“In the five years covered by this report, we have had just 12 antibiotics approved, with only one of these – Cefiderocol – able to target all the pathogens deemed critical by WHO,” explains Dr Gigante. “And there are only 27 more currently under development in phase 1 to 3 clinical trials, with little innovation. Only four of the 27 have new mechanisms of action, and most are not new drug classes, but evolution of existing classes.”
Currently, one antibiotic, Solithroymcin – to be used to treat community acquired pneumonia and other infections – is at the ‘new drug application’ stage (passed through clinical trials and awaiting market authorisation) and a further seven products are in phase 3 trials having their efficacy assessed. Dr Gigante explains, that, since failures are possible even in phase 3 trials, it is difficult to predict if and when a market authorisation will be granted for these drugs.
According to recent estimates almost 5 million deaths are already associated each year due to antimicrobial resistance (AMR). However, the true burden of resistance could be even greater. Furthermore, AMR disproportionately affects poor individuals who have little access to second line, more expensive antibiotics that could work when first-line drugs fail.

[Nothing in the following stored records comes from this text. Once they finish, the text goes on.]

(* ===== verification/Summary.v ===== *)
(** * Grouping summary rows into drives ([crates/drives/src/grouper.rs])

    The Drives list is built without decoding points: [group_summary_clips]
    groups rows that carry the per-clip aggregates, cutting a clip at its park
    gaps into sub-clips. Timestamps are milliseconds. chrono's parser
    ([parse_iso]) and the iteration order of a [HashMap] ([hash_order]) are
    parameters, as in [Grouper]. *)

From Stdlib Require Import ZArith Lia.
From stdpp Require Import base list sorting.
From S2P Require Import Prelude Float Types Str GapFill Calc Grouper Aggregate.

Open Scope Z_scope.

Module Summary.

(** The telemetry columns of a row; [temp_samples] is not read here. *)
Notation RouteTelemetryAggregates := BleRollup (only parsing).

Record RouteSummary := mkSummary {
  sm_file : str; sm_date : str; sm_raw_park_count : Z; sm_raw_frame_count : Z;
  sm_gear_runs : list GearRun; sm_flag_runs : list FlagRun; sm_ap_runs : list ApRun;
  sm_aggregates : Aggregate.RouteAggregates;
  sm_source : option str; sm_external_signature : option str;
  sm_telemetry : RouteTelemetryAggregates; sm_cloud_route_id : option str;
}.

Record TimedSummary := mkTimedSummary { us_summary : RouteSummary; us_timestamp : Z; us_clip_span_ms : Z }.

Record SubClipSummary := mkSub {
  sc_summary : RouteSummary; sc_timestamp : Z; sc_start_frame : Z; sc_clip_span_ms : Z;
  sc_end_frame : Z; sc_total_frames : Z; sc_fraction : Z;
}.

Definition whole (ts : TimedSummary) : SubClipSummary :=
  let total := if is_empty (sm_gear_runs (us_summary ts)) then 1 else Z.max (total_frames (sm_gear_runs (us_summary ts))) 1 in
  mkSub (us_summary ts) (us_timestamp ts) 0 (us_clip_span_ms ts) total total f1.

Definition summary_has_driving (s : RouteSummary) : bool :=
  row_has_driving (sm_gear_runs s) (sm_raw_park_count s) (sm_raw_frame_count s) (Aggregate.max_speed_mps (sm_aggregates s)).

(** ** Park gaps *)

(** The park test: exact on the clip's real span, or in floats on a nominal
    minute for the identifiers of older versions. *)
Definition spf (total span_ms : Z) : Z := F64.div (F64.div (F64.of_Z span_ms) (F64.of_Z 1000)) (F64.of_Z total).
Definition parked_run (actual_span : bool) (total span_ms : Z) (run : GearRun) : bool :=
  (gr_gear run =? GEAR_PARK) &&
  (if actual_span then park_gap_frames (gr_frames run) total span_ms
   else F64.le f2 (F64.mul (F64.of_Z (gr_frames run)) (spf total span_ms))).

Fixpoint run_segs (parked : GearRun -> bool) (runs : list GearRun) (offset : Z) : list RawSeg :=
  match runs with
  | [] => []
  | run :: rest => mkRaw offset (u32 (offset + gr_frames run)) (parked run) :: run_segs parked rest (u32 (offset + gr_frames run))
  end.

Definition merged_segs (actual_span : bool) (clip : TimedSummary) : list RawSeg :=
  let runs := sm_gear_runs (us_summary clip) in
  let total := total_frames runs in
  let span_ms := if actual_span then us_clip_span_ms clip else CLIP_DURATION_MS in
  merge_segs (run_segs (parked_run actual_span total span_ms) runs 0).

(** The sub-clip of a driving segment. *)
Definition sub_clip (actual_span : bool) (clip : TimedSummary) (seg : RawSeg) : SubClipSummary :=
  let total := total_frames (sm_gear_runs (us_summary clip)) in
  let span_ms := if actual_span then us_clip_span_ms clip else CLIP_DURATION_MS in
  let seg_offset_ms :=
    if actual_span then frame_offset_ms (rs_start seg) total span_ms
    else F64.to_i64 (F64.round (F64.mul (F64.mul (F64.of_Z (rs_start seg)) (spf total span_ms)) (F64.of_Z 1000))) in
  mkSub (us_summary clip) (us_timestamp clip + seg_offset_ms) (rs_start seg) (us_clip_span_ms clip) (rs_end seg) total
    (F64.div (F64.of_Z (rs_end seg - rs_start seg)) (F64.of_Z total)).

Notation drives_st := (list (list SubClipSummary) * list SubClipSummary)%type (only parsing).

Definition summary_seg_step (actual_span : bool) (clip : TimedSummary) (st : drives_st) (seg : RawSeg) : drives_st :=
  if rs_parked seg then close st else push (sub_clip actual_span clip seg) st.

Definition summary_gear_step (actual_span : bool) (st : drives_st) (clip : TimedSummary) : drives_st :=
  let total := total_frames (sm_gear_runs (us_summary clip)) in
  if total =? 0 then push (whole clip) st
  else
    let merged := merged_segs actual_span clip in
    if forallb rs_parked merged then close st
    else if negb (existsb rs_parked merged)
    then push (mkSub (us_summary clip) (us_timestamp clip) 0 (us_clip_span_ms clip) total total f1) st
    else foldl (summary_seg_step actual_span clip) st merged.

Definition mostly_park (s : RouteSummary) : bool :=
  (0 <? sm_raw_frame_count s)
  && F64.lt PARK_MAJORITY_FRACTION (F64.div (F64.of_Z (sm_raw_park_count s)) (F64.of_Z (sm_raw_frame_count s))).

Definition summary_legacy_step (st : drives_st) (clip : TimedSummary) : drives_st :=
  if mostly_park (us_summary clip) then close st else push (whole clip) st.

Definition split_summary_by_gear_state_legacy (group : list TimedSummary) : list (list SubClipSummary) :=
  if (length group <=? 1)%nat then [whole <$> group]
  else fst (close (foldl summary_legacy_step ([], []) group)).

Definition split_summary_by_gear_state_with_clock (actual_span : bool) (group : list TimedSummary)
  : list (list SubClipSummary) :=
  if is_empty group then []
  else if negb (existsb (fun c => negb (is_empty (sm_gear_runs (us_summary c)))) group)
  then split_summary_by_gear_state_legacy group
  else fst (close (foldl (summary_gear_step actual_span) ([], []) group)).

Section grouping.
Context (parse_iso : str -> option Z) (hash_order : list str -> list str).

Definition split_summary_by_external_signature (group : list SubClipSummary) : list (list SubClipSummary) :=
  split_by_signature hash_order (fun c => sm_external_signature (sc_summary c)) group.

(** ** [group_summary_clips] *)

(** Paths seen, rows, event candidates. *)
Definition summary_partition_step (st : list str * list RouteSummary * list RouteSummary) (s : RouteSummary) :=
  let '(seen, unique, events) := st in
  let norm := norm_path (sm_file s) in
  if bool_decide (norm ∈ seen) then st
  else if is_event_folder_path (sm_file s) then (seen ++ [norm], unique, events ++ [s])
  else (seen ++ [norm], unique ++ [s], events).

Definition stamped (s : RouteSummary) : option (Z * RouteSummary) :=
  (fun ts => (ts, s)) <$> parse_clip_timestamp parse_iso (sm_file s).
Definition timed_row (c : Z * RouteSummary) : TimedSummary := mkTimedSummary (snd c) (fst c) CLIP_DURATION_MS.

Definition summary_candidate (c : Z * RouteSummary) : GapFillCandidate :=
  mkCand (fst c) (sm_file (snd c)) (Some (summary_has_driving (snd c))) (telemetry_gear_driving (sm_gear_runs (snd c)) []).

Definition summary_fill_gaps (timed : list TimedSummary) (events : list RouteSummary) : list TimedSummary :=
  if is_empty events then timed
  else
    let recent_ts := us_timestamp <$> timed in
    let cands := omap stamped events in
    let admitted := select_gap_fill recent_ts (summary_candidate <$> cands) in
    if is_empty admitted then timed
    else sort_by_key us_timestamp (timed ++ omap (fun i => timed_row <$> cands !! i) admitted).

Definition summary_set_spans (timed : list TimedSummary) : list TimedSummary :=
  let entries := (fun t => (us_timestamp t, bounds_clip_span (sm_source (us_summary t)) (sm_file (us_summary t)))) <$> timed in
  zip_with (fun t span => mkTimedSummary (us_summary t) (us_timestamp t) span) timed (clip_spans entries).

(** The clips that take part, in time order with their real spans. *)
Definition admitted_clips (summaries : list RouteSummary) : list TimedSummary :=
  let '(_, unique, events) := foldl summary_partition_step ([], [], []) summaries in
  summary_set_spans (summary_fill_gaps (sort_by_key us_timestamp (timed_row <$> omap stamped unique)) events).

Definition group_summary_clips_with_clock (summaries : list RouteSummary) (actual_span : bool)
  : list (list SubClipSummary) :=
  mbind (fun tg => mbind split_summary_by_external_signature (split_summary_by_gear_state_with_clock actual_span tg))
    (time_groups us_timestamp (admitted_clips summaries)).

Definition group_summary_clips (summaries : list RouteSummary) : list (list SubClipSummary) :=
  group_summary_clips_with_clock summaries true.

End grouping.

End Summary.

Antimicrobials are not as lucrative a prospect as other treatments for pharmaceutical companies, because they are mostly short-term treatments and antibiotic stewardship programmes are aimed at conserving or ‘saving’ any such new drugs until they are desperately needed. And they are just as likely to fail during the research and development process as any other drug for other conditions, yet offer a fraction of the revenue returns compared with, for example, cancer and cardiology drugs. As a result of these and other factors, the research and development process for new antibiotics is challenging and poorly funded. The last novel antibiotic class was discovered in the 1980s, and the first antibiotic from this class, daptomycin, reached the market in 2003.
Silent pandemic of antibiotic resistance
Resistance to antimicrobials develops because of overuse and improper use, such as people not completing their full course of antibiotics or because of the wrong antibiotic being prescribed – or, in some countries, antibiotics being used widely without prescriptions. The global trend of inappropriate use of antibiotics is demonstrated by the time it takes for resistance to develop to new antibiotics – for antibiotics launched between 1930 and 1950 the average time to develop resistance was 11 years; for antibiotics launched between the 1970 to 2000 it was just 2-3 years.
This silent pandemic of antibiotic resistance continues to grow worldwide. Experts repeatedly warn of a ‘doomsday scenario’ in which routine medical procedures – for example antibiotic prophylaxis in cancer or other disease care – would no longer be effective, and untold numbers of people could die
from what were previously simple, treatable infections.
One example of a drug-resistance mechanism experts are worried about is New Delhi metallobeta-lactamase 1 (NDM-1). Bacteria which contain the gene to produce this enzyme can break down (and are therefore resistant to) a wide-range of carbapenem antibiotics – considered part of the last line of defence in antibiotic treatments where other antimicrobials have failed. The most common bacteria that make this enzyme are Escherichia coli and Klebsiella pneumoniae, but the gene for NDM-1 can spread from one strain of bacteria to another. Prevalence of NDM-1 containing bacteria continues to grow worldwide.
Dr Gigante says: “There is a major gap regarding products addressing multi-drug resistant (MDR) pathogens such as Acinetobacter baumannii and Pseudomonas aeruginosa (just one agent authorised against all the critical pathogens and few in the pipeline). Very few agents target metallo-β-lactamases, which continue to grow in prevalence. Few new innovative antibiotics are expected in the coming years. We have no silver bullets.”
She adds: “The rapid increase of multidrug-resistant infections worldwide is concerning. Time is running out for us to bring new antibiotics to market and combat this urgent threat to public health. Without immediate action, we risk returning to a pre-antibiotic era where common infections become deadly.”
She concludes: “While we face significant challenges in the fight against antimicrobial resistance, research and development efforts are underway to discover and develop new and hopefully innovative antimicrobial agents, and we have seen promising results in recent years. With increased investment and collabo-
ration across sectors, we can make progress in the fight against antimicrobial resistance and ensure that patients have an equitable and global access to effective treatments for drug-resistant bacterial infections.”